Palace execs take conflicting stands on Charter change-A A +A
Tuesday, July 10, 2012
PALACE officials have taken conflicting stand on the issue of amending some provisions of the 25-year-old Constitution.
Presidential adviser on political affairs Ronald Llamas said earlier Tuesday that Malacañang is open to amending the Constitution only if the proposals would fit with the administration's reform agenda.
But Budget Secretary Florencio Abad denied that President Benigno Aquino III has changed his position on Charter change.
Llamas said the Chief Executive would probably give his nod to Charter change especially if he sees the proposed measures helpful in achieving government's reform objectives.
"If they fit with President's reform agenda, and are necessary, then they can be considered," Llamas said.
He said the administration is entertaining the possibility of amending 1987 Constitution, but said "any proposal must undergo rigorous evaluation and must be shown to be in line with and indispensable towards achieving the administration's reform objectives."
Llamas said Charter change cannot simply be about change for its own sake but specific proposals will have to be assessed and evaluated.
"Well, if you go by the President's position on this, I don't think it has really changed. He doesn’t consider charter change a priority," Abad said in response to Llamas's statement.
Abad cited surveys conducted by the business community and independent pollsters, which ranked Charter change "very low" in the list of reforms that need to be implemented by the government.
"The President wants to focus in those areas, which have been clearly and emphatically identified by the people and the business community as areas that need urgent changes like corruption, the problem of poverty, you know, the problem of red tape," he said, adding that those are the things that currently preoccupy Aquino's mind.

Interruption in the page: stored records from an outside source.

(** * rasa_core.server: authorization gate, output-channel resolution and
      conversation sweeps

    A shallow embedding of the request-handling logic of
    [rasa_core/server.py]: the [ErrorResponse] envelope, the [requires_auth]
    decorator, [_get_output_channel], and the two handlers that walk over
    every key of the tracker store ([handle_message_w_condition] and
    [trigger_resume_inactive_conv]).

    Conventions.  A Python [str] is a [string] holding its UTF-8 encoding and
    a [bytes] object is a [string] of raw bytes, so [bytes.decode('utf-8')]
    is a validity check that hands the same bytes back.  [None] is the
    [None] of an [option].  Collaborators that live outside the module (the
    agent, the tracker store, trackers, sanic, sanic_jwt) are section
    variables; a collaborator that can change the store or raise is a
    function in the monad [M] below. *)

From Stdlib Require Import String Ascii List ZArith NArith QArith Bool Lia.
From Stdlib Require Import Sorted Permutation.
Import ListNotations.
Open Scope string_scope.
Open Scope Z_scope.

Set Implicit Arguments.

(** ** Python values used by the handlers *)

(** Built-in exceptions the collaborators and the module's own expressions
    can raise; each carries the text [str(e)] gives. *)
Inductive pyexn : Type :=
| ValueError (msg : string)
| UnicodeDecodeError (msg : string)
| IndexError (msg : string)
| TypeError (msg : string)
| OtherException (msg : string).

(** [isinstance(e, ValueError)]: [UnicodeDecodeError] derives from
    [ValueError]. *)
Definition isinstance_ValueError (e : pyexn) : bool :=
  match e with
  | ValueError _ | UnicodeDecodeError _ => true
  | _ => false
  end.

Definition str_of_exn (e : pyexn) : string :=
  match e with
  | ValueError m | UnicodeDecodeError m | IndexError m
  | TypeError m | OtherException m => m
  end.

(** The JSON-like values that end up in an [error_info] or a response
    body. *)
#[warnings="-register-all"]
Inductive pyval : Type :=
| VNone
| VStr (s : string)
| VInt (n : Z)
| VExn (e : pyexn)
| VDict (d : list (string * pyval)).

Definition dict := list (string * pyval).

(** [d.get(k)] *)
Fixpoint dict_get (d : dict) (k : string) : option pyval :=
  match d with
  | [] => None
  | (k', v) :: rest => if String.eqb k' k then Some v else dict_get rest k
  end.

(** [d[k] = v]: an existing key keeps its position and takes the new value,
    a new key goes to the end. *)
Fixpoint dict_set (d : dict) (k : string) (v : pyval) : dict :=
  match d with
  | [] => [(k, v)]
  | (k', v') :: rest =>
      if String.eqb k' k then (k', v) :: rest
      else (k', v') :: dict_set rest k v
  end.
(** [for i in range(1, counts+1): ...] over the values of the range. *)
Fixpoint for_members (usernameFormat : string) (indices : list Z)
    (pids : list string) (st : State) : Exception + State :=
  match indices with
  | [] => inr st
  | i :: indices' =>
      let username := username_of usernameFormat i in
      let st1 := mkState (<[username := []]> (result st)) (files st) (io st) in
      let! st2 := for_pids username pids st1 in
      for_members usernameFormat indices' pids st2
  end.

(** The loop of lines 172-176. *)
Definition batch (usernameFormat : string) (counts : Z) (pids : list string)
    (st : State) : Exception + State :=
  for_members usernameFormat (range 1 (counts + 1)) pids st.

(** Lines 177-178: the grid goes to [result.xlsx], or pandas raises. *)
Definition export (pids : list string) (st : State) : Exception + State :=
  match to_excel (result st) pids with
  | Some e => inl e
  | None =>
      inr (mkState (result st)
             (<["result.xlsx" := XlsxFile (result st) pids]> (files st))
             (io st))
  end.

(** [main] after it has read [sys.argv]: [usernameFormat] is
    [sys.argv[1]], [counts] is [int(sys.argv[2])], [pids] is
    [sys.argv[3:]]. *)
Definition main (usernameFormat : string) (counts : Z) (pids : list string)
    (st : State) : Exception + State :=
  let! st' := batch usernameFormat counts pids st in
  export pids st'.

(** The state when the module has been loaded: [result = {}]. *)
Definition initial (w : World) : State := mkState ∅ ∅ (mkIO w []).

(** *** Vocabulary of the statements *)

(** The events the evaluation loop prints for [submissions], the
    first of them numbered [i]. *)
Fixpoint prints (i : Z) (submissions : list Submission) : list Event :=
  match submissions with
  | [] => []
  | sub :: rest => Print (submission_line i sub) :: prints (i + 1) rest
  end.

(** A row that the row loop turns into a record. *)
Definition well_formed_row (row : PageElement) (sub : Submission) : Prop :=
  7 <= len (find_all "td" row) /\ make_submission (find_all "td" row) = inr sub.

(** A row that the row loop passes over: too few cells, or an
    exception while its cells are read. *)
Definition malformed_row (row : PageElement) : Prop :=
  len (find_all "td" row) < 7 \/
  exists e, make_submission (find_all "td" row) = inl e.

(** The fields of [sub] are the texts of the cells of [row], by
    position; [txt] gives the text of a cell. *)
Definition positional (txt : PageElement -> string) (row : PageElement)
    (sub : Submission) : Prop :=
  let cols := find_all "td" row in
  option_map txt (nth_error cols 0) = Some (time sub) /\
  option_map txt (nth_error cols 1) = Some (problem sub) /\
  option_map txt (nth_error cols 2) = Some (user sub) /\
  option_map txt (nth_error cols 3) = Some (language sub) /\
  option_map txt (nth_error cols 4) = Some (status sub) /\
  option_map txt (nth_error cols 5) = Some (score sub) /\
  option_map txt (nth_error cols 6) = Some (time_used sub) /\
  memory_used sub = default "N/A" (option_map txt (nth_error cols 7)).

(** The filter of [soup.find('a', string='Next')]. *)
Definition is_next_anchor (e : PageElement) : bool :=
  is_tag_with_string "a" "Next" e.

Definition disabled (e : PageElement) : bool :=
  contains "disabled" (get_class e).

(** [a] is the first "Next" anchor of [html] in document order. *)
Definition first_next_anchor (html a : PageElement) : Prop :=
  exists before after,
    descendants html = (before ++ a :: after)%list /\
    Forall (fun x => is_next_anchor x = false) before /\
    is_next_anchor a = true.

(** The GET of [page] fails: the session raises, or the response has
    an error status and [raise_for_status] raises. *)
Definition transport_failure (uid_or_name pid : string) (page : Z) (io : IO)
  : Prop :=
  match session_get (String.append base_url "/record")
          (mkParams uid_or_name pid "" "" "" page) (world io) with
  | (inl _, _) => True
  | (inr r, _) => 400 <= status_code r < 600
  end.
(** X4: with [renderHTML] off or not given, for every message that is not
    empty, both components write the markdown rendering made with
    [sanitize] on, and nothing else into the bubble: no iframe, no parsed
    document.  For an empty message the span of [AgentReasoningBubble] is
    not rendered and its [onMount] writes nothing. *)
Theorem render_html_off_sanitized
    (parser : DOMParser) (marked : Markdown)
    (bot : BotBubble.Props) (agent : AgentReasoningBubble.Props) :
  (truthy (BotBubble.renderHTML bot) = false ->
   MessageType.message (BotBubble.message bot) <> [] ->
   run (BotBubble.setBotMessageRef parser marked bot)
   = (SetInnerHTML (marked {| isNoP := true; sanitize := true |}
                      (MessageType.message (BotBubble.message bot)))
        :: markdownDecoration bot ++ [SetBotMessageElement] ++ downloadButtons bot,
      inr tt))
  /\ (truthy (AgentReasoningBubble.renderHTML agent) = false ->
      AgentReasoningBubble.agentMessage agent <> [] ->
      run (AgentReasoningBubble.onMount parser marked agent)
      = ([SetInnerHTML (marked {| isNoP := true; sanitize := true |}
                          (AgentReasoningBubble.heading agent ++ [10; 10]%N
                             ++ AgentReasoningBubble.agentMessage agent));
          LinkTarget (js "a") (js "_blank")], inr tt))
  /\ (AgentReasoningBubble.agentMessage agent = [] ->
      run (AgentReasoningBubble.onMount parser marked agent) = ([], inr tt)).
Proof.
  split; [|split].
  - intros Hoff _. rewrite bot_plain_markdown.
    + unfold BotBubble.markedOptions. now rewrite (sanitizeOption_off _ Hoff).
    + apply classify_plain. now rewrite Hoff.
  - intros Hoff Hne. rewrite agent_plain_markdown.
    + unfold AgentReasoningBubble.markedOptions. now rewrite (sanitizeOption_off _ Hoff).
    + exact Hne.
    + apply classify_plain. now rewrite Hoff.
  - apply agent_empty_message.
Qed.

Lemma render_html_off_sanitized_witness :
  let content := js "<html><body><script>draw()</script></body></html>" in
  let marked := fun o src => if sanitize o then js "safe:" ++ src else src in
  fst (run (BotBubble.setBotMessageRef failingParser marked
              (sampleBotProps (Some false) content)))
  = SetInnerHTML (js "safe:" ++ content)
      :: markdownDecoration (sampleBotProps (Some false) content)
      ++ [SetBotMessageElement]
  /\ run (AgentReasoningBubble.onMount failingParser marked
            (sampleAgentProps None content))
     = ([SetInnerHTML (js "safe:**" ++ [AgentReasoningBubble.checkMark]
                         ++ js " planner** " ++ [10; 10]%N ++ content);
         LinkTarget (js "a") (js "_blank")], inr tt)
  /\ run (AgentReasoningBubble.onMount failingParser marked
            (sampleAgentProps (Some true) [])) = ([], inr tt).
Proof.
  intros content marked.
  pose proof (@render_html_off_sanitized failingParser marked
                (sampleBotProps (Some false) content)
                (sampleAgentProps None content)) as [Hbot [Hagent _]].
  pose proof (@render_html_off_sanitized failingParser marked
                (sampleBotProps (Some false) content)
                (sampleAgentProps (Some true) [])) as [_ [_ Hempty]].
  split; [|split].
  - rewrite (Hbot eq_refl); [reflexivity | discriminate].
  - rewrite (Hagent eq_refl); [reflexivity | discriminate].
  - apply Hempty. reflexivity.
Defined.

(** X6: the parser is consulted on the simple and the incomplete path only:
    a content rendered as markdown or in the iframe is rendered alike
    whatever the parser is. *)
Theorem parser_not_consulted
    (parser1 parser2 : DOMParser) (marked : Markdown)
    (bot : BotBubble.Props) (agent : AgentReasoningBubble.Props) :
  let botClass :=
    classify (BotBubble.renderHTML bot) (MessageType.message (BotBubble.message bot)) in
  let agentClass :=
    classify (AgentReasoningBubble.renderHTML agent)
      (AgentReasoningBubble.agentMessage agent) in
  (botClass = PlainMarkdown \/ botClass = CompleteRichHTML ->
   run (BotBubble.setBotMessageRef parser1 marked bot)
   = run (BotBubble.setBotMessageRef parser2 marked bot))
  /\ (agentClass = PlainMarkdown \/ agentClass = CompleteRichHTML ->
      run (AgentReasoningBubble.onMount parser1 marked agent)
      = run (AgentReasoningBubble.onMount parser2 marked agent)).
Proof.
  intros botClass agentClass. split; intros [H | H]; run_render;
    try destruct (AgentReasoningBubble.botMessageEl agent);
    fold botClass agentClass; rewrite ?H; reflexivity.
Qed.

Lemma parser_not_consulted_witness :
  run (BotBubble.setBotMessageRef sampleParser sampleMarked
         (sampleBotProps (Some true) (js "<html><canvas></body></html>")))
  = run (BotBubble.setBotMessageRef failingParser sampleMarked
           (sampleBotProps (Some true) (js "<html><canvas></body></html>"))).
Proof.
  apply (proj1 (@parser_not_consulted sampleParser failingParser sampleMarked
                  (sampleBotProps (Some true) (js "<html><canvas></body></html>"))
                  (sampleAgentProps None (js "x")))).
  right. reflexivity.
Defined.

Lemma loadingText_last (text : jsstring) :
  loadingText text <> [] /\ last (loadingText text) 0%N = hourglass.
Proof.
  destruct text as [|c t]; cbn [loadingText].
  - split; [discriminate | reflexivity].
  - split; [discriminate|].
    rewrite app_assoc. apply last_last.
Qed.

(** X7: whatever the parser does and whatever the content is,
    [extractTextFromIncompleteHTML] returns a text that is not empty and
    ends with the hourglass; the text is the loading placeholder when the
    parser throws, when the document has no body and when the text of the
    body is empty or white space only. *)
Theorem extracted_text_never_blank (parser : DOMParser) (content : jsstring) :
  exists text,
    extractTextFromIncompleteHTML parser content = inr text
    /\ text <> []
    /\ last text 0%N = hourglass
    /\ (extractedBodyText parser content = [] -> text = loadingContent).
Proof.
  exists (loadingText (extractedBodyText parser content)).
  split; [apply extractTextFromIncompleteHTML_returns|].
  split; [apply loadingText_last|].
  split; [apply loadingText_last|].
  intros ->. reflexivity.
Qed.

Lemma extracted_text_never_blank_witness :
  extractTextFromIncompleteHTML
    (fun _ => inr {| body := Some {| innerHTML := js "<p> </p>"; textContent := js "  " |} |})
    (js "<html><body><p> ")
  = inr loadingContent.
Proof.
  destruct (extracted_text_never_blank
              (fun _ => inr {| body := Some {| innerHTML := js "<p> </p>";
                                               textContent := js "  " |} |})
              (js "<html><body><p> ")) as [text [Hret [_ [_ Hblank]]]].
  rewrite Hret. f_equal. apply Hblank. reflexivity.
Defined.

(** X8: for a content classified [IncompleteHTML], [AgentReasoningBubble]
    assigns the extracted text, after the agent heading and two line
    breaks, to [innerHTML]: the text is parsed as markup there, where
    [BotBubble] assigns it to [textContent]. *)
Theorem agent_incomplete_html_as_markup
    (parser : DOMParser) (marked : Markdown) (props : AgentReasoningBubble.Props) :
  let content := AgentReasoningBubble.agentMessage props in
  classify (AgentReasoningBubble.renderHTML props) content = IncompleteHTML ->
  run (AgentReasoningBubble.onMount parser marked props)
  = ([SetInnerHTML (AgentReasoningBubble.heading props ++ js "<br/><br/>"
                      ++ loadingText (extractedBodyText parser content))],
     inr tt).
Proof.
  intros content Hclass. subst content. run_render.
  rewrite agent_bound by (rewrite Hclass; discriminate).
  rewrite Hclass.
  rewrite extractTextFromIncompleteHTML_returns. reflexivity.
Qed.

Lemma agent_incomplete_html_as_markup_witness :
  run (AgentReasoningBubble.onMount sampleParser sampleMarked
         (sampleAgentProps (Some true) (js "<html><body>&lt;script&gt;")))
  = ([SetInnerHTML (js "**" ++ [AgentReasoningBubble.checkMark]
                      ++ js " planner** <br/><br/><script> " ++ [hourglass])],
     inr tt).
Proof.
  apply (@agent_incomplete_html_as_markup sampleParser sampleMarked
           (sampleAgentProps (Some true) (js "<html><body>&lt;script&gt;"))).
  reflexivity.
Defined.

"I don't know if Secretary Llamas has, you know, has been interpreted correctly in the way he responded to you. But insofar as we're concerned, the President's position on this issue has not changed," Abad said.
Asked if the President is inclined to House Speaker Feleciano Belmonte Jr. and Senate President Juan Ponce Enrile regarding their views on Charter change, Abad said, "There will be an occasion for that after the Congress resumes its session and we will have to meet for the Ledac."
He said the Legislative-Executive Development Advisory Council will be the avenue by which the Senate, the Congress, and the Executive can agree on priority legislations.
The Senate President proposed earlier to amend the Constitution to allow the increase in military spending and enable the country to deal better with security issues such as defending the Philippine territorial waters in the West Philippines Sea.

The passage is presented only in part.